Два полуподвальных окна, находившихся в торце комнаты, были прикрыты картинами.
Была ещё одна дверь в правой стене этой комнаты, которая вела в соседнее, такого же размера продолговатое помещение.
Там, на стеллажах и под ними находились как готовые, так и незаконченные работы, заготовки, наброски, рамы и прочее хозяйство художника. Здесь же, ближе к окнам, закрытых наглухо, по левую сторону от двери, стоял рабочий стол с красками, со стеклянными банками со вставленными в них во множественном числе различного размера и назначения (начиная с кистей для побелки стен и кончая самодельными, в пять – шесть волосинок для самых мелких работ) художественными кисточками.
Тут же стоял мольберт,перед которым находилось рабочее кресло на роликах, которое в процессе работы над картиной то откатывалось от него, то подкатывалось к нему, управляемое ногами сидевшего на нём человека, который что-то размазывал на холсте, пытаясь таким образом изобразить на нём нечто такое, что заставило бы зрителя по меньшей мере округлить глаза, не говоря уж скромно о восторге и восхищении, которого тайно, в глубине души ожидает, без сомненья, каждый художник, начиная от трёхлетнего, только что научившегося держать в руке карандаш ребёнка, что глядя на маму с широко открытыми глазёнками, ожидающие, непременно, одобрение и восхищение его первым, неповторимым творением, изображающим его дорогую мамочку.
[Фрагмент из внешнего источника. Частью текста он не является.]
Lemma full_text_field_yields_classifier_guess_witness :
  _infer_license_from_metadata dist_copyright =
    or_else (classifier_guess (metadata dist_copyright)) "UNKNOWN"
  ∧ (∀ raw : string,
       License (metadata dist_copyright) = Some raw →
       _infer_license_from_metadata dist_copyright = raw →
       classifier_guess (metadata dist_copyright) = raw).
Proof.
  apply (full_text_field_yields_classifier_guess dist_copyright). reflexivity.
Defined.



(** *** Characters of the label *)

Lemma has_char_app (c : ascii) (a b : string) :
  has_char c (a +:+ b) = has_char c a || has_char c b.
Proof.
  induction a as [|d a IH]; [done|].
  rewrite app_cons_str. cbn [has_char]. by rewrite IH, orb_assoc.
Qed.

Lemma has_char_lstrip (c : ascii) (s : string) :
  has_char c (lstrip s) = true → has_char c s = true.
Proof.
  induction s as [|d s IH]; [done|]. cbn [lstrip].
  destruct (isspace d); [|done].
  intros H%IH. cbn [has_char]. by rewrite H, orb_true_r.
Qed.

Lemma has_char_rstrip (c : ascii) (s : string) :
  has_char c (rstrip s) = true → has_char c s = true.
Proof.
  induction s as [|d s IH]; [done|]. cbn [rstrip].
  destruct (isspace d && is_empty (rstrip s)); [done|].
  cbn [has_char]. destruct (Ascii.eqb c d); [done|]. exact IH.
Qed.

Lemma has_char_strip (c : ascii) (s : string) :
  has_char c (strip s) = true → has_char c s = true.
Proof. intros H. by apply has_char_lstrip, has_char_rstrip. Qed.

Lemma has_char_substring (c : ascii) (n m : nat) (s : string) :
  has_char c (String.substring n m s) = true → has_char c s = true.
Proof.
  revert n m. induction s as [|d s IH]; intros n m.
  { by destruct n, m. }
  destruct n as [|n]; cbn [String.substring].
  - destruct m as [|m]; [done|]. cbn [has_char].
    destruct (Ascii.eqb c d); [done|]. apply IH.
  - intros H%IH. cbn [has_char]. by rewrite H, orb_true_r.
Qed.

Lemma has_char_replace_go (c : ascii) (old new : string) (k : nat) (s : string) :
  has_char c (replace_go old new k s) = true →
  has_char c s = true ∨ has_char c new = true.
Proof.
  revert k. induction s as [|d s IH]; intros k; [done|].
  cbn [replace_go has_char]. destruct k as [|k].
  - destruct (String.prefix old (String d s)).
    + rewrite has_char_app. intros [H|H]%orb_true_iff; [by right|].
      destruct (IH _ H) as [H'|H']; [left|by right].
      by rewrite H', orb_true_r.
    + cbn [has_char]. destruct (Ascii.eqb c d); [by left|]. apply IH.
  - intros H. destruct (IH _ H) as [H'|H']; [left|by right].
    by rewrite H', orb_true_r.
Qed.

Lemma has_char_intersperse (c : ascii) (new s : string) :
  has_char c (intersperse new s) = true →
  has_char c s = true ∨ has_char c new = true.
Proof.
  induction s as [|d s IH]; cbn [intersperse]; [by right|].
  rewrite has_char_app. cbn [has_char].
  intros [H|H]%orb_true_iff; [by right|].
  destruct (Ascii.eqb c d); [by left|]. apply IH, H.
Qed.

Lemma has_char_replace (c : ascii) (old new s : string) :
  has_char c (replace old new s) = true →
  has_char c s = true ∨ has_char c new = true.
Proof.
  unfold replace. destruct (is_empty old);
    [apply has_char_intersperse|apply has_char_replace_go].
Qed.

Lemma has_char_join (c : ascii) (sep : string) (l : list string) :
  has_char c (join sep l) = true →
  has_char c sep = true ∨ ∃ x, x ∈ l ∧ has_char c x = true.
Proof.
  induction l as [|x l IH]; [done|]. cbn [join]. destruct l as [|y l].
  { intros H. right. exists x. split; [by left|done]. }
  rewrite !has_char_app. intros [H|[H|H]%orb_true_iff]%orb_true_iff.
  - right. exists x. split; [by left|done].
  - by left.
  - destruct (IH H) as [?|(z & Hz & ?)]; [by left|].
    right. exists z. split; [by right|done].
Qed.

Lemma contains_char (c : ascii) (s : string) :
  contains (String c "") s = has_char c s.
Proof.
  induction s as [|d s IH]; [done|]. cbn [contains has_char String.prefix].
  rewrite IH. destruct (ascii_dec c d) as [->|Hne].
  - rewrite Ascii.eqb_refl. by destruct s.
  - by apply Ascii.eqb_neq in Hne as ->.
Qed.

Lemma has_char_simplify_classifier (c : ascii) (x : string) :
  has_char c (simplify_classifier x) = true → has_char c x = true.
Proof.
  unfold simplify_classifier.
  assert (has_char c (strip (replace "OSI Approved ::" "" x)) = true →
          has_char c x = true) as Hstep.
  { intros H%has_char_strip. by destruct (has_char_replace _ _ _ _ H). }
  destruct (endswith _ _); [|done].
  intros H%has_char_strip. unfold drop_last in H.
  apply has_char_substring in H. by apply Hstep.
Qed.

Lemma first_seen_elem (x : string) (l : list string) :
  x ∈ first_seen l → x ∈ l.
Proof.
  induction l as [|y l IH]; cbn [first_seen]; [done|].
  intros [->|[_ ?]%list_elem_of_filter]%elem_of_cons; [by left|].
  right. by apply IH.
Qed.

Lemma has_char_classifier_guess (c : ascii) (meta : Message) :
  has_char c "; " = false →
  has_char c (classifier_guess meta) = true →
  ∃ v, v ∈ Classifier meta
       ∧ startswith "License ::" (strip v) = true
       ∧ has_char c (strip v) = true.
Proof.
  intros Hsep. rewrite classifier_guess_pipeline. unfold pipeline_classifier_guess.
  intros [H|(x & Hx & Hc)]%has_char_join; [congruence|].
  apply list_elem_of_fmap in Hx as (y & -> & Hy).
  apply has_char_simplify_classifier in Hc.
  apply first_seen_elem, list_elem_of_fmap in Hy as (z & -> & Hz).
  apply has_char_strip in Hc.
  apply list_elem_of_filter in Hz as [Hstart Hz].
  apply list_elem_of_fmap in Hz as (v & -> & Hv).
  exists v. split_and!; [done..|].
  by destruct (has_char_replace _ _ _ _ Hc).
Qed.

Lemma has_linebreak_false (s : string) :
  has_linebreak s = false ↔ has_char LF s = false ∧ has_char CR s = false.
Proof. unfold has_linebreak. apply orb_false_iff. Qed.

Lemma looks_like_full_text_linebreak (s : string) :
  _looks_like_full_text s = false → has_linebreak s = false.
Proof.
  unfold _looks_like_full_text, has_linebreak, nl, cr.
  destruct s as [|c s]; [done|]. cbn [is_empty].
  rewrite !contains_char. by destruct (has_char LF _ || has_char CR _).
Qed.

Example infer_folded_classifier :
  _infer_license_from_metadata dist_folded = "A" +:+ nl +:+ "B".
Proof. reflexivity. Qed.

(** C5, as stated, fails: a classifier value folded over two lines keeps its
    line break in the label. *)
Lemma infer_label_can_hold_linebreak :
  ¬ (∀ dist : Distribution,
       has_linebreak (_infer_license_from_metadata dist) = false).
Proof. intros H. specialize (H dist_folded). by vm_compute in H. Qed.

(** C5, amended: when no Classifier value that begins (trimmed) with
    [License ::] holds a line break inside, the label returned by infer holds
    no line-break character (line feed or carriage return). *)
Theorem infer_label_single_line (dist : Distribution) :
  (∀ c : string, c ∈ Classifier (metadata dist) →
     startswith "License ::" (strip c) = true →
     has_linebreak (strip c) = false) →
  has_linebreak (_infer_license_from_metadata dist) = false.
Proof.
  intros Hcls.
  assert (has_linebreak (or_else (classifier_guess (metadata dist)) "UNKNOWN") = false)
    as Hguess.
  { unfold or_else. destruct (is_empty _); [done|].
    apply has_linebreak_false. split; apply not_true_is_false; intros Hc.
    - apply has_char_classifier_guess in Hc as (v & Hv & Hs & Hc); [|done].
      apply Hcls, has_linebreak_false in Hv as [Hv _]; congruence.
    - apply has_char_classifier_guess in Hc as (v & Hv & Hs & Hc); [|done].
      apply Hcls, has_linebreak_false in Hv as [_ Hv]; congruence. }
  unfold _infer_license_from_metadata.
  destruct (_looks_like_full_text _) eqn:Hlooks; [done|].
  destruct (_ && _); [|done].
  by apply looks_like_full_text_linebreak.
Qed.

Lemma infer_label_single_line_witness :
  has_linebreak (_infer_license_from_metadata dist_mit) = false.
Proof.
  apply (infer_label_single_line dist_mit).
  intros c Hc _. apply list_elem_of_singleton in Hc as ->. reflexivity.
Defined.

(** ** License File Locator *)

Example license_basename_examples :
  map LICENSE_BASENAME_RE
    ["LICENSE"; "license-MIT"; "LICENSE_BSD_Simple.txt"; "NOTICE.thirdparty";
     "COPYING"; "LICENSES"; "COPYING_"; "AUTHORS.md"; "LICENSE" +:+ nl]
  = [true; true; true; true; true; false; false; false; true].
Proof. reflexivity. Qed.

Example path_name_examples :
  map path_name ["foo-1.0.dist-info/licenses/AUTHORS.md"; "a/b/"; ""; "a/./b/."; "/"]
  = ["AUTHORS.md"; "b"; ""; "b"; ""].
Proof. reflexivity. Qed.

(** A manifest entry whose path holds neither the text [/.dist-info/] nor the
    ending [.dist-info] is kept by its basename alone: a place under
    [licenses/] does not count for it. *)
Lemma manifest_step_outside_marker (w : World) (dist : Distribution)
    (paths : list string) (f : string) :
  contains "/.dist-info/" (replace "\" "/" f) = false →
  endswith ".dist-info" (replace "\" "/" f) = false →
  LICENSE_BASENAME_RE (path_name (replace "\" "/" f)) = false →
  manifest_step w dist paths f = paths.
Proof. unfold manifest_step. by intros -> -> ->. Qed.

(** C3: the code misses what the specification says.  For a wheel whose manifest
    lists [foo-1.0.dist-info/LICENSE] and
    [foo-1.0.dist-info/licenses/AUTHORS.md], both regular files on disk, the
    primary tier keeps the first only: the test for the metadata directory
    looks for the text [/.dist-info/], which the path of a metadata directory
    [foo-1.0.dist-info] does not hold.  The fallback tier, which is not
    entered here, does keep the file under [licenses/]. *)
Theorem primary_tier_misses_licenses_subdir :
  primary_tier w_all dist_wheel = ["/sp/foo-1.0.dist-info/LICENSE"]
  ∧ _select_license_files_from_dist w_all dist_wheel (Some "/sp/foo-1.0.dist-info")
    = ["/sp/foo-1.0.dist-info/LICENSE"]
  ∧ "/sp/foo-1.0.dist-info/licenses/AUTHORS.md"
      ∈ fallback_tier w_all "/sp/foo-1.0.dist-info".
Proof.
  split_and!; [by vm_compute..|].
  vm_compute. apply elem_of_cons. right. by left.
Qed.

(** ** Collector/Copier: the choice of a name *)

Lemma app_inv_head_str (s a b : string) : s +:+ a = s +:+ b → a = b.
Proof.
  induction s as [|c s IH]; [done|].
  rewrite !app_cons_str. intros [= H]. by apply IH.
Qed.

Lemma length_app_str (a b : string) :
  String.length (a +:+ b) = (String.length a + String.length b)%nat.
Proof.
  induction a as [|c a IH]; [done|].
  rewrite app_cons_str. cbn [String.length]. by rewrite IH.
Qed.

Lemma app_inv_tail_str (s a b : string) : a +:+ s = b +:+ s → a = b.
Proof.
  revert b. induction a as [|c a IH]; intros [|d b] H.
  - done.
  - apply (f_equal String.length) in H.
    rewrite app_nil_l_str, length_app_str in H. cbn [String.length] in H. lia.
  - apply (f_equal String.length) in H.
    rewrite app_nil_l_str, length_app_str in H. cbn [String.length] in H. lia.
  - rewrite !app_cons_str in H. injection H as -> H. f_equal. by apply IH.
Qed.

Lemma candidate_inj (stem suffix : string) (i j : nat) :
  candidate stem suffix i = candidate stem suffix j → i = j.
Proof.
  unfold candidate. intros H.
  apply app_inv_head_str, app_inv_head_str, app_inv_tail_str in H.
  by apply (inj pretty) in H.
Qed.

Lemma exists_in_true (out : gmap string string) (n : string) :
  exists_in out n = true ↔ is_Some (out !! n).
Proof. unfold exists_in. apply bool_decide_eq_true. Qed.

Lemma exists_in_false (out : gmap string string) (n : string) :
  exists_in out n = false ↔ out !! n = None.
Proof.
  unfold exists_in. rewrite bool_decide_eq_false. symmetry. apply eq_None_not_Some.
Qed.
(** [params[cycleParam].getValue() > 0.5f && !syncEnabled] *)
Definition autoRestart (io : SlopeIO) : bool :=
  Rgtb (cycleParam io) 0.5 && negb (syncEnabled io).

Definition endOfCycle (io : SlopeIO) (ch : Channel) : Channel :=
  if Rgeb (phase ch) 1 then
    if rising ch then
      mkChannel 0 1 (derivative ch) (integral ch) false
                (endPulse ch) (breakpointPulse ch) (prevTrigger ch) (chaosMod ch)
                (prevSync ch) (lastSyncTime ch) (syncPeriod ch)
                (activeLight ch) (endLight ch) (breakpointLight ch)
    else
      let ch1 :=
        if autoRestart io
        then restartCycle (newChaos (uniformCycle io)) ch
        else mkChannel 1 0 (derivative ch) (integral ch) (rising ch)
                (endPulse ch) (breakpointPulse ch) (prevTrigger ch) (chaosMod ch)
                (prevSync ch) (lastSyncTime ch) (syncPeriod ch)
                (activeLight ch) (endLight ch) (breakpointLight ch) in
      mkChannel (phase ch1) (value ch1) (derivative ch1) (integral ch1) (rising ch1)
                true false (prevTrigger ch1) (chaosMod ch1)
                (prevSync ch1) (lastSyncTime ch1) (syncPeriod ch1)
                (activeLight ch1) (endLight ch1) (breakpointLight ch1)
  else ch.

(** Lines 571-577, as functions of the stage and of its phase. *)
Definition rawPhaseAt (curve p : R) : R :=
  if Rneqb curve 0 then applyCurve p curve else p.

Definition slopeValueAt (curve : R) (rising : bool) (p : R) : R :=
  if rising then rawPhaseAt curve p else 1.0 - rawPhaseAt curve p.

Definition rawPhaseOf (curve : R) (ch : Channel) : R := rawPhaseAt curve (phase ch).
Definition slopeValue (curve : R) (ch : Channel) : R :=
  slopeValueAt curve (rising ch) (phase ch).

(** Line 580, as written. *)
Definition derivativeOf (curve deltaTime currentTime : R) (ch : Channel) : R :=
  let rawPhase := rawPhaseOf curve ch in
  (slopeValue curve ch
   - (if rising ch then rawPhase - deltaTime / currentTime
      else 1.0 - (rawPhase - deltaTime / currentTime))) / deltaTime.

(** Lines 571-592: value, derivative, integral, lights, and the final
    [endPulse = false]. *)
Definition publish (curve deltaTime currentTime : R) (triggered : bool) (ch : Channel) : Channel :=
  let v := slopeValue curve ch in
  mkChannel (phase ch) v (derivativeOf curve deltaTime currentTime ch)
            (integral ch + v * deltaTime) (rising ch)
            false (breakpointPulse ch) (prevTrigger ch) (chaosMod ch)
            (prevSync ch) (lastSyncTime ch) (syncPeriod ch)
            v (if endPulse ch then 1.0 else 0.0) (if triggered then 1.0 else 0.0).

(** Lines 475-592, the part of the tick that [if (freeze) return;] skips.
    [curve] is computed before the restart of a cycle can redraw [chaosMod],
    as in the source. *)
Definition advance (io : SlopeIO) (deltaTime chaosAmount currentTime : R) (ch : Channel) : Channel :=
  let curve := curveOf io chaosAmount ch in
  let ch1 := advancePhase io deltaTime chaosAmount ch in
  let triggered := breakpointTriggered io ch1 in
  let ch2 := breakpointCheck io ch1 in
  let ch3 := endOfCycle io ch2 in
  publish curve deltaTime currentTime triggered ch3.

Definition processSlope (io : SlopeIO) (deltaTime : R) (freeze : bool)
           (chaosAmount currentTime : R) (ch : Channel) : Channel :=
  let ch1 := syncBlock io currentTime (triggerBlock io ch) in
  if freeze then ch1 else advance io deltaTime chaosAmount currentTime ch1.

(** ** The module *)

(** The fields of [Matho] and the two function-local statics of [process]
    ([prevFreezeAButton], [prevFreezeBButton]).  A static is one variable
    for all instances of the module: as a field it is the static of a patch
    that holds one instance. *)
Record Matho : Type := mkMatho {
  slopeA : Channel;
  slopeB : Channel;
  freezeAState : bool;
  freezeBState : bool;
  prevFreezeAButton : bool;
  prevFreezeBButton : bool;
  currentTime : R;
  prevAValue : R;
  prevBValue : R
}.

(** What one call of [process] reads. *)
Record Tick : Type := mkTick {
  sampleTime : R;
  ioA : SlopeIO;
  ioB : SlopeIO;
  freezeAButton : R;
  freezeBButton : R;
  freezeACv : Port;
  freezeBCv : Port;
  chaosAParam : R;
  chaosBParam : R;
  chaosACv : Port;
  chaosBCv : Port;
  mixParam : R
}.

(** The voltages [process] writes. *)
Record Outputs : Type := mkOutputs {
  A_SLOPE_OUTPUT : R; A_END_OUTPUT : R; A_PULSE_OUTPUT : R;
  A_BREAKPOINT_OUTPUT : R; A_DERIVATIVE_OUTPUT : R; A_INTEGRAL_OUTPUT : R;
  B_SLOPE_OUTPUT : R; B_END_OUTPUT : R; B_PULSE_OUTPUT : R;
  B_BREAKPOINT_OUTPUT : R; B_DERIVATIVE_OUTPUT : R; B_INTEGRAL_OUTPUT : R;
  MIX_OUTPUT : R; MIN_OUTPUT : R; MAX_OUTPUT : R; SUM_OUTPUT : R
}.

(** The member initialisers of lines 121-164 with the two draws of the
    constructor; the lights start dark. *)
Definition initChannel (u : R) : Channel :=
  mkChannel 0 0 0 0 false false false false (newChaos u) false 0 1.0 0 0 0.

Definition initMatho (uA uB : R) : Matho :=
  mkMatho (initChannel uA) (initChannel uB) false false false false 0 0 0.

(** Lines 281-300: the button toggle, then the CV override. *)
Definition freezeStep (button : R) (cv : Port) (prevButton state : bool) : bool :=
  let pressed := Rgtb button 0.5 in
  let state1 := if pressed && negb prevButton then negb state else state in
  if isConnected cv then
    if Rgtb (getVoltage cv) 2.0 then true
    else if Rltb (getVoltage cv) 2.0 then false
    else state1
  else state1.

Definition chaosAmountOf (param : R) (cv : Port) : R :=
  clamp (param + getVoltage cv * 0.1) 0 1.

Definition outputsOf (mix : R) (a b : Channel) : Outputs :=
  mkOutputs
    (value a * 10.0) (if endPulse a then 10.0 else 0.0)
    (if endPulse a then 10.0 else 0.0)
    (if breakpointPulse a then 10.0 else 0.0)
    (derivative a * 5.0) (integral a * 2.0)
    (value b * 10.0) (if endPulse b then 10.0 else 0.0)
    (if endPulse b then 10.0 else 0.0)
    (if breakpointPulse b then 10.0 else 0.0)
    (derivative b * 5.0) (integral b * 2.0)
    ((value a * (1.0 - mix) + value b * mix) * 10.0)
    (Rmin (value a) (value b) * 10.0)
    (Rmax (value a) (value b) * 10.0)
    ((value a + value b) * 10.0).

Definition frozenA (t : Tick) (m : Matho) : bool :=
  freezeStep (freezeAButton t) (freezeACv t) (prevFreezeAButton m) (freezeAState m).
Definition frozenB (t : Tick) (m : Matho) : bool :=
  freezeStep (freezeBButton t) (freezeBCv t) (prevFreezeBButton m) (freezeBState m).

Definition process (t : Tick) (m : Matho) : Matho * Outputs :=
  let deltaTime := sampleTime t in
  let fA := frozenA t m in
  let fB := frozenB t m in
  let chaosAAmount := chaosAmountOf (chaosAParam t) (chaosACv t) in
  let chaosBAmount := chaosAmountOf (chaosBParam t) (chaosBCv t) in
  let now := currentTime m + deltaTime in
  let a := processSlope (ioA t) deltaTime fA chaosAAmount now (slopeA m) in
  let b := processSlope (ioB t) deltaTime fB chaosBAmount now (slopeB m) in
  (mkMatho a b fA fB (Rgtb (freezeAButton t) 0.5) (Rgtb (freezeBButton t) 0.5)
           now (value a) (value b),
   outputsOf (mixParam t) a b).

Definition step (t : Tick) (m : Matho) : Matho := fst (process t m).

(** The module after a sequence of ticks, first tick first. *)
Fixpoint run (ts : list Tick) (m : Matho) : Matho :=
  match ts with
  | [] => m
  | t :: ts' => run ts' (step t m)
  end.

(** The outputs written tick by tick. *)
Fixpoint trace (ts : list Tick) (m : Matho) : list Outputs :=
  match ts with
  | [] => []
  | t :: ts' => snd (process t m) :: trace ts' (step t m)
  end.

(** ** Notions used in the statements *)

(** The conditions of the two edge tests of [processSlope], on the channel
    as the call receives it. *)
Definition triggerEdge (io : SlopeIO) (ch : Channel) : bool :=
  currentTrigger io && negb (prevTrigger ch).

Definition syncEdge (io : SlopeIO) (ch : Channel) : bool :=
  syncEnabled io && currentSync io && negb (prevSync ch).

(** A trigger edge that the mode accepts. *)
Definition acceptedTrigger (io : SlopeIO) (ch : Channel) : bool :=
  triggerEdge io ch && triggerAccepted (trigModeParam io) ch.

(** The channel as the advancing part of the tick receives it. *)
Definition afterEdges (io : SlopeIO) (now : R) (ch : Channel) : Channel :=
  syncBlock io now (triggerBlock io ch).

(** The tick runs the inner [else] of the end-of-cycle test. *)
Definition completesFall (io : SlopeIO) (deltaTime : R) (freeze : bool)
           (chaosAmount now : R) (ch : Channel) : bool :=
  negb freeze
  && fallCompletes (advancePhase io deltaTime chaosAmount (afterEdges io now ch)).

(** Phase and value within the unit interval. *)
Definition inRange (ch : Channel) : Prop :=
  0 <= phase ch <= 1 /\ 0 <= value ch <= 1.

(** The neutral state of a channel. *)
Definition neutral (ch : Channel) : Prop :=
  value ch = 0 /\ derivative ch = 0 /\ integral ch = 0 /\
  endPulse ch = false /\ breakpointPulse ch = false /\
  phase ch = 0 /\ rising ch = true /\ prevTrigger ch = false.

(** One call of [processSlope]: what it reads, with the clock reading
    [process] passes to it. *)
Record SlopeCall : Type := mkSlopeCall {
  callIO : SlopeIO;
  callDelta : R;
  callFreeze : bool;
  callChaos : R;
  callClock : R
}.

Definition callSlope (c : SlopeCall) (ch : Channel) : Channel :=
  processSlope (callIO c) (callDelta c) (callFreeze c) (callChaos c)
               (callClock c) ch.

(** A channel after a sequence of calls, first call first. *)
Fixpoint callsSlope (cs : list SlopeCall) (ch : Channel) : Channel :=
  match cs with
  | [] => ch
  | c :: cs' => callsSlope cs' (callSlope c ch)
  end.

(** No call of the sequence sees a sync edge. *)
Fixpoint noSyncEdgeIn (cs : list SlopeCall) (ch : Channel) : bool :=
  match cs with
  | [] => true
  | c :: cs' =>
      negb (syncEdge (callIO c) ch) && noSyncEdgeIn cs' (callSlope c ch)
  end.

(** [process] runs the same [processSlope] on both channels; a side picks
    one of them, with what [process] passes to its call. *)
Inductive Side : Type := SideA | SideB.

Definition slopeOf (s : Side) (m : Matho) : Channel :=
  match s with SideA => slopeA m | SideB => slopeB m end.

Definition ioOf (s : Side) (t : Tick) : SlopeIO :=
  match s with SideA => ioA t | SideB => ioB t end.

Definition frozenOf (s : Side) (t : Tick) (m : Matho) : bool :=
  match s with SideA => frozenA t m | SideB => frozenB t m end.

Definition chaosOf (s : Side) (t : Tick) : R :=
  match s with
  | SideA => chaosAmountOf (chaosAParam t) (chaosACv t)
  | SideB => chaosAmountOf (chaosBParam t) (chaosBCv t)
  end.

(** Every tick of the sequence finds the channel frozen, its trigger cable
    plugged, and neither an accepted trigger edge nor a sync edge. *)
Fixpoint frozenQuiet (s : Side) (ts : list Tick) (m : Matho) : bool :=
  match ts with
  | [] => true
  | t :: ts' =>
      frozenOf s t m
      && isConnected (trigInput (ioOf s t))
      && negb (acceptedTrigger (ioOf s t) (slopeOf s m))
      && negb (syncEdge (ioOf s t) (slopeOf s m))
      && frozenQuiet s ts' (step t m)
  end.

(** The latch as the specification words it: once set, [breakpointPulse]
    stays set through every tick but the one that completes the fall. *)
Definition claimed_breakpoint_latch : Prop :=
  forall io deltaTime freeze chaosAmount now ch,
    breakpointPulse ch = true ->
    completesFall io deltaTime freeze chaosAmount now ch = false ->
    breakpointPulse (processSlope io deltaTime freeze chaosAmount now ch) = true.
Мамочку в виде сочетаний торчащих во все стороны от почти квадрата – туловища кривых и угловатых линий изображавших, по твёрдому убеждению юного художника, руки и ноги, соединённого лишь одним штрихом с предполагаемой головой, опять же непонятной формы, с обильными круговыми начертаниями – предполагаемыми кудрями и широкой, добродушной улыбкой в виде перевёрнутого полумесяца, с великолепными белыми зубами – зигзагом, скорее похожим на зубья пилы, чем на зубы мамочки. Ну и, конечно, очаровательнейшие, лучшие в мире, большие, обрамлённые жирными дугами бровей, глаза. И, обязательно, где-то наверху в углу листа, доброе, с лучами излучающими тепло, благоденствие и радость жизни солнце, до маститого, годами испытанного, обществом признанного классика типа Шагалла, работы которого на детский лепет похожие, или во сне на быструю руку написанные, но всеми почему-то восхваляемые и оцениваемые немыслимыми, в голове не укладывающимися суммами.
 Да уж, многое повидало это кресло, катаясь перед мольбертом за время, которое оно здесь существует.
 А появилось оно вместе с хозяином в двухтысячном году, когда хозяин его переехал сюда на постоянное место жительства, купив на Одерштрассе трёх-комнатку.
Она была куплена с молотка за полцены и продавалась с целью обогащения нового хозяина.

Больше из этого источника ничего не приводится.